(** ** Reasoning about programs *)

(** Whatever replies [ok] allows, every call the program makes satisfies [pre] and its result [Q]. *)
Fixpoint safe {A} (pre : Call -> Prop) (ok : forall c, option (Reply c) -> Prop) (Q : A -> Prop)
    (p : prog A) : Prop :=
  match p with
  | Done a => Q a
  | Await c k => pre c /\ forall r, ok c r -> safe pre ok Q (k r)
  end.

(** At most [n] calls. *)
Fixpoint bounded {A} (n : nat) (p : prog A) : Prop :=
  match p, n with
  | Done _, _ => True
  | Await _ _, O => False
  | Await _ k, S n => forall r, bounded n (k r)
  end.

(** The stream is never opened. *)
Definition not_opened (c : Call) : option (Reply c) -> Prop :=
  match c with client_heartbeat _ => fun r => r = None | _ => fun _ => True end.
Definition no_heartbeat (c : Call) : Prop :=
  match c with request_tx_send _ => False | _ => True end.
Definition is_err {A} (r : result A) : Prop := match r with Ok _ => False | Err _ => True end.

Section connect_programs.
Context `{!Tonic}.

#[local] Ltac walk tls token :=
  unfold connect, configure_tls, or_fail, await;
  destruct tls as [cfg|], (bearer token) as [authorization|]; simpl;
  repeat first
    [ exact I
    | progress simpl
    | match goal with
      | |- _ /\ _ => split
      | |- forall r : option _, _ => intros [?|]
      | |- context [negb (RegisterResponse_Accepted ?r)] => destruct (RegisterResponse_Accepted r)
      end
    | discriminate | progress intros ].

Lemma connect_bounded addr resources token tls : bounded 9 (connect addr resources token tls).
Proof. walk tls token. Qed.

Lemma connect_unopened addr resources token tls :
  safe no_heartbeat not_opened is_err (connect addr resources token tls).
Proof. walk tls token. Qed.

Lemma connect_waits addr resources token tls :
  exists c k, connect addr resources token tls = Await c k.
Proof. eexists _, _. reflexivity. Qed.
End connect_programs.
Lemma load_keeps_ok r w :
  reloader_ok r -> exists r' err w', load r w = (Ret (r', err), w')
  /\ reloader_ok r' /\ same_paths r r'.
Proof.
  intros Hok. destruct (load_run r w) as (r' & err & w' & Hr & _ & _ & Hcase).
  exists r', err, w'. split; [done|].
  destruct Hcase as [(e & _ & -> & _)|[(_ & -> & _)|(_ & (Hp & Hok' & _) & _)]]; done.
Qed.

Lemma Watch_keeps_ok r evs w :
  reloader_ok r -> exists r' w', Watch r evs w = (Ret r', w') /\ reloader_ok r' /\ same_paths r r'.
Proof.
  revert r w. induction evs as [|[] evs IH]; intros r w Hok; simpl; [by eexists _, _..|].
  destruct (load_keeps_ok r w Hok) as (r1 & err & w1 & Hr & Hok1 & Hp1).
  unfold mbind, go_bind. rewrite Hr.
  destruct err as [e|]; simpl.
  - edestruct (IH r1) as (r2 & w2 & -> & Hok2 & Hp2); [done|]. exists r2, w2.
    split; [done|]. split; [done|]. unfold same_paths in *. intuition congruence.
  - edestruct (IH r1) as (r2 & w2 & -> & Hok2 & Hp2); [done|]. exists r2, w2.
    split; [done|]. split; [done|]. unfold same_paths in *. intuition congruence.
Qed.

Lemma later_ok r r' : reloader_ok r -> later r r' -> reloader_ok r' /\ same_paths r r'.
Proof.
  intros Hok Hl. induction Hl as [|r1 r2 w _ [Hok1 Hp1] Hv|r1 r2 evs w _ [Hok1 Hp1] Hv]; [done| |].
  - destruct (load_keeps_ok r1 w Hok1) as (r3 & err & w1 & Hr & Hok2 & Hp2).
    unfold value, Reload, mbind, go_bind in Hv. rewrite Hr in Hv.
    assert (r3 = r2) as -> by (destruct err; by injection Hv).
    split; [done|]. unfold same_paths in *. intuition congruence.
  - destruct (Watch_keeps_ok r1 evs w Hok1) as (r3 & w1 & Hr & Hok2 & Hp2).
    unfold value in Hv. rewrite Hr in Hv. injection Hv as ->.
    split; [done|]. unfold same_paths in *. intuition congruence.
Qed.

(** C9: a reloader that [New] returned (the certificate file not dating from year 1) serves
    for ever: after any history of reloads and polls, whatever the files do, it has a
    certificate, and the configuration for a client carries it, TLS 1.3, and demands and
    verifies a client certificate exactly when a CA path was given to [New]: a failing
    reload never drops the certificate or the client check. *)
Theorem reloader_serves cp kp cap w r r' v :
  value (New cp kp cap) w = Some (Some r, None) -> os_Stat (w_tick w) cp <> inr zeroTime ->
  later r r' ->
  exists c, GetCertificate r' = (Some c, None)
  /\ exists cfg, value (GetConfigForClient r') v = Some (Some cfg, None)
     /\ Certificates cfg = [c] /\ MinVersion cfg = 0x0304
     /\ (RequireAndVerifyClientCert cfg = true <-> cap <> "")
     /\ (is_Some (ClientCAs cfg) <-> cap <> "").
Proof.
  intros Hn Hz Hl.
  assert (Hok : reloader_ok r /\ caCertPath r = cap).
  { revert Hn. unfold value, New, mbind, go_bind.
    set (r0 := mkReloader _ _ _ _ _ _ _ _ _).
    destruct (load_run r0 w) as (r1 & err & w' & Hr & _ & _ & Hcase). rewrite Hr.
    destruct Hcase as [(e & -> & _)|[(-> & -> & _ & (Hu & _))|(-> & (Hp & Hok' & _) & _)]]; [done|done|].
    intros [= <-]. split; [done|]. by destruct Hp as (_ & _ & Hp). }
  destruct Hok as [Hok Hcap]. destruct (later_ok r r' Hok Hl) as [[[c Hc] Hca Hpool] (_ & _ & Hp)].
  exists c. unfold GetCertificate, value, GetConfigForClient. rewrite Hc. split; [done|].
  eexists. split; [done|]. simpl. do 2 (split; [done|]). rewrite Hp, Hcap in Hca. rewrite Hca in *.
  destruct (String.eqb_spec cap "") as [->|Hne]; simpl in *.
  - split; [by split|]. split; [by intros [? ?]|done].
  - split; [by split|]. split; [done|]. intros _. by apply Hpool.
Qed.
+ + + + +
■ TASK BRIEF: The entries above are to be output exactly as they appear.

■ THE COMPLETED TASK:
(** ** Reasoning about programs *)

(** Whatever replies [ok] allows, every call the program makes satisfies [pre] and its result [Q]. *)
Fixpoint safe {A} (pre : Call -> Prop) (ok : forall c, option (Reply c) -> Prop) (Q : A -> Prop)
    (p : prog A) : Prop :=
  match p with
  | Done a => Q a
  | Await c k => pre c /\ forall r, ok c r -> safe pre ok Q (k r)
  end.

(** At most [n] calls. *)
Fixpoint bounded {A} (n : nat) (p : prog A) : Prop :=
  match p, n with
  | Done _, _ => True
  | Await _ _, O => False
  | Await _ k, S n => forall r, bounded n (k r)
  end.

(** The stream is never opened. *)
Definition not_opened (c : Call) : option (Reply c) -> Prop :=
  match c with client_heartbeat _ => fun r => r = None | _ => fun _ => True end.
Definition no_heartbeat (c : Call) : Prop :=
  match c with request_tx_send _ => False | _ => True end.
Definition is_err {A} (r : result A) : Prop := match r with Ok _ => False | Err _ => True end.

Section connect_programs.
Context `{!Tonic}.

#[local] Ltac walk tls token :=
  unfold connect, configure_tls, or_fail, await;
  destruct tls as [cfg|], (bearer token) as [authorization|]; simpl;
  repeat first
    [ exact I
    | progress simpl
    | match goal with
      | |- _ /\ _ => split
      | |- forall r : option _, _ => intros [?|]
      | |- context [negb (RegisterResponse_Accepted ?r)] => destruct (RegisterResponse_Accepted r)
      end
    | discriminate | progress intros ].

Lemma connect_bounded addr resources token tls : bounded 9 (connect addr resources token tls).
Proof. walk tls token. Qed.

Lemma connect_unopened addr resources token tls :
  safe no_heartbeat not_opened is_err (connect addr resources token tls).
Proof. walk tls token. Qed.

Lemma connect_waits addr resources token tls :
  exists c k, connect addr resources token tls = Await c k.
Proof. eexists _, _. reflexivity. Qed.
End connect_programs.
Lemma load_keeps_ok r w :
  reloader_ok r -> exists r' err w', load r w = (Ret (r', err), w')
  /\ reloader_ok r' /\ same_paths r r'.
Proof.
  intros Hok. destruct (load_run r w) as (r' & err & w' & Hr & _ & _ & Hcase).
  exists r', err, w'. split; [done|].
  destruct Hcase as [(e & _ & -> & _)|[(_ & -> & _)|(_ & (Hp & Hok' & _) & _)]]; done.
Qed.

Lemma Watch_keeps_ok r evs w :
  reloader_ok r -> exists r' w', Watch r evs w = (Ret r', w') /\ reloader_ok r' /\ same_paths r r'.
Proof.
  revert r w. induction evs as [|[] evs IH]; intros r w Hok; simpl; [by eexists _, _..|].
  destruct (load_keeps_ok r w Hok) as (r1 & err & w1 & Hr & Hok1 & Hp1).
  unfold mbind, go_bind. rewrite Hr.
  destruct err as [e|]; simpl.
  - edestruct (IH r1) as (r2 & w2 & -> & Hok2 & Hp2); [done|]. exists r2, w2.
    split; [done|]. split; [done|]. unfold same_paths in *. intuition congruence.
  - edestruct (IH r1) as (r2 & w2 & -> & Hok2 & Hp2); [done|]. exists r2, w2.
    split; [done|]. split; [done|]. unfold same_paths in *. intuition congruence.
Qed.

Lemma later_ok r r' : reloader_ok r -> later r r' -> reloader_ok r' /\ same_paths r r'.
Proof.
  intros Hok Hl. induction Hl as [|r1 r2 w _ [Hok1 Hp1] Hv|r1 r2 evs w _ [Hok1 Hp1] Hv]; [done| |].
  - destruct (load_keeps_ok r1 w Hok1) as (r3 & err & w1 & Hr & Hok2 & Hp2).
    unfold value, Reload, mbind, go_bind in Hv. rewrite Hr in Hv.
    assert (r3 = r2) as -> by (destruct err; by injection Hv).
    split; [done|]. unfold same_paths in *. intuition congruence.
  - destruct (Watch_keeps_ok r1 evs w Hok1) as (r3 & w1 & Hr & Hok2 & Hp2).
    unfold value in Hv. rewrite Hr in Hv. injection Hv as ->.
    split; [done|]. unfold same_paths in *. intuition congruence.
Qed.

(** C9: a reloader that [New] returned (the certificate file not dating from year 1) serves
    for ever: after any history of reloads and polls, whatever the files do, it has a
    certificate, and the configuration for a client carries it, TLS 1.3, and demands and
    verifies a client certificate exactly when a CA path was given to [New]: a failing
    reload never drops the certificate or the client check. *)
Theorem reloader_serves cp kp cap w r r' v :
  value (New cp kp cap) w = Some (Some r, None) -> os_Stat (w_tick w) cp <> inr zeroTime ->
  later r r' ->
  exists c, GetCertificate r' = (Some c, None)
  /\ exists cfg, value (GetConfigForClient r') v = Some (Some cfg, None)
     /\ Certificates cfg = [c] /\ MinVersion cfg = 0x0304
     /\ (RequireAndVerifyClientCert cfg = true <-> cap <> "")
     /\ (is_Some (ClientCAs cfg) <-> cap <> "").
Proof.
  intros Hn Hz Hl.
  assert (Hok : reloader_ok r /\ caCertPath r = cap).
  { revert Hn. unfold value, New, mbind, go_bind.
    set (r0 := mkReloader _ _ _ _ _ _ _ _ _).
    destruct (load_run r0 w) as (r1 & err & w' & Hr & _ & _ & Hcase). rewrite Hr.
    destruct Hcase as [(e & -> & _)|[(-> & -> & _ & (Hu & _))|(-> & (Hp & Hok' & _) & _)]]; [done|done|].
    intros [= <-]. split; [done|]. by destruct Hp as (_ & _ & Hp). }
  destruct Hok as [Hok Hcap]. destruct (later_ok r r' Hok Hl) as [[[c Hc] Hca Hpool] (_ & _ & Hp)].
  exists c. unfold GetCertificate, value, GetConfigForClient. rewrite Hc. split; [done|].
  eexists. split; [done|]. simpl. do 2 (split; [done|]). rewrite Hp, Hcap in Hca. rewrite Hca in *.
  destruct (String.eqb_spec cap "") as [->|Hne]; simpl in *.
  - split; [by split|]. split; [by intros [? ?]|done].
  - split; [by split|]. split; [done|]. intros _. by apply Hpool.
Qed.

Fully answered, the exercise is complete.